Voor zover in het bewezen verklaarde deel van de tenlastelegging taal- en/of schrijffouten voorkomen, zijn deze in de bewezenverklaring verbeterd. Verdachte is daardoor niet in de verdediging geschaad.
Hetgeen meer of anders is ten laste gelegd is niet bewezen. Verdachte wordt hiervan vrijgesproken.
De rechtbank merkt op dat de feiten ten laste zijn gelegd als feit 2 en 3. De rechtbank begrijpt dat hiermee feit 1 en 2 wordt bedoeld, en zal op die manier naar de feiten verwijzen.
De rechtbank merkt verder op dat er in de tenlastelegging onder zowel feit 1 als feit 2 een kennelijke verschrijving staat. De rechtbank begrijpt dat er met [naam] , [benadeelde 12] wordt bedoeld. [naam] heeft immers namens die [benadeelde 12] aangifte gedaan.

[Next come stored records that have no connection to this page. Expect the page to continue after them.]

(* ===== verification/ObjPriv.v ===== *)
(** * Private data of objects, maps and programs (src/libbpf/src/libbpf.c)

    A caller may hang a pointer on an object, a map or a program, with a
    function that is called when it is no longer there.  Calls of these
    functions are collected in order. *)

From S2P Require Export Prelude.
Open Scope Z_scope.

(** [NULL] is 0 for the data and [None] for the function, which is a number. *)
Record slot := Slot { priv : Z; clear_priv : option Z }.
Definition zeroed : slot := Slot 0 None.

(** A function called with its data. *)
Definition call := (Z * Z)%type.
Definition cleared (s : slot) : list call := match clear_priv s with Some f => [(f, priv s)] | None => [] end.

(** Each gives the calls and what the slot is then. *)
Definition bpf_object__set_priv (obj : slot) (value : Z) (clear : option Z) : list call * slot :=
  (if negb (priv obj =? 0) then cleared obj else [], Slot value clear).
Definition bpf_program__set_priv (prog : slot) (value : Z) (clear : option Z) : list call * slot :=
  (if negb (priv prog =? 0) then cleared prog else [], Slot value clear).
Definition bpf_map__set_priv (map : option slot) (value : Z) (clear : option Z) : result (list call * slot) :=
  match map with
  | None => Err (- EINVAL)
  | Some map => Ok (if negb (priv map =? 0) then cleared map else [], Slot value clear)
  end.

(** A pointer or the error [-EINVAL] for [NULL]. *)
Definition get_priv (s : option slot) : result Z := match s with Some s => Ok (priv s) | None => Err (- EINVAL) end.
Definition bpf_object__priv := get_priv.
Definition bpf_program__priv := get_priv.
Definition bpf_map__priv := get_priv.

(** The beginning of [bpf_program__exit]. *)
Definition exit_priv (prog : slot) : list call * slot := (cleared prog, zeroed).
(** The calls of [bpf_object__close]: the object's, its maps' and its
    programs'. *)
Definition close_priv (obj : slot) (maps programs : list slot) : list call :=
  cleared obj ++ List.concat (List.map cleared maps) ++ List.concat (List.map (fun p => (exit_priv p).1) programs).

(** ** Every value is cleared once *)

Fixpoint set_all (vs : list (Z * option Z)) (s : slot) : list call * slot :=
  match vs with
  | [] => ([], s)
  | (v, f) :: vs => let '(c, s) := bpf_object__set_priv s v f in let '(cs, s) := set_all vs s in (c ++ cs, s)
  end.

(** Data and function of one setting. *)
Definition owed (v : Z * option Z) : list call := cleared (Slot v.1 v.2).

(** From a new slot on, everything set is given to its function once, in the
    order of setting, by the next setting or when its owner is closed.  Only the
    last one is, too, when there is no data. *)
Theorem private_cleared vs v f : let '(cs, s) := set_all (vs ++ [(v, f)]) zeroed in
  cs ++ cleared s = List.concat (List.map owed (List.filter (fun x => negb (x.1 =? 0)) vs)) ++ owed (v, f).
Proof.
  assert (forall vs s, let '(cs, s') := set_all (vs ++ [(v, f)]) s in
    cs ++ cleared s' = (if negb (priv s =? 0) then cleared s else []) ++ List.concat (List.map owed (List.filter (fun x => negb (x.1 =? 0)) vs)) ++ owed (v, f)) as Hall.
  { induction vs0 as [|[v1 f1] vs0 IH]; intros s; cbn [app set_all bpf_object__set_priv].
    - by rewrite app_nil_r.
    - specialize (IH (Slot v1 f1)). destruct (set_all (vs0 ++ [(v, f)]) (Slot v1 f1)) as [cs s']. rewrite <- app_assoc, IH. f_equal.
      cbn [priv List.filter fst]. destruct (negb (v1 =? 0)); [|done]. cbn [List.map List.concat]. by rewrite <- app_assoc. }
  exact (Hall vs zeroed).
Qed.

6.STRAFBAARHEID VAN DE FEITEN

Er is geen omstandigheid aannemelijk geworden die de strafbaarheid van het bewezen verklaarde uitsluit, zodat dit strafbaar is.
Het bewezen verklaarde levert volgens de wet de volgende strafbare feiten op:
feit 1: diefstal door twee of meer verenigde personen, waarbij de schuldige het weg te nemen goed onder zijn bereik heeft gebracht door middel van valse sleutels, meermalen gepleegd;
feit 2: medeplegen van computervredebreuk, meermalen gepleegd.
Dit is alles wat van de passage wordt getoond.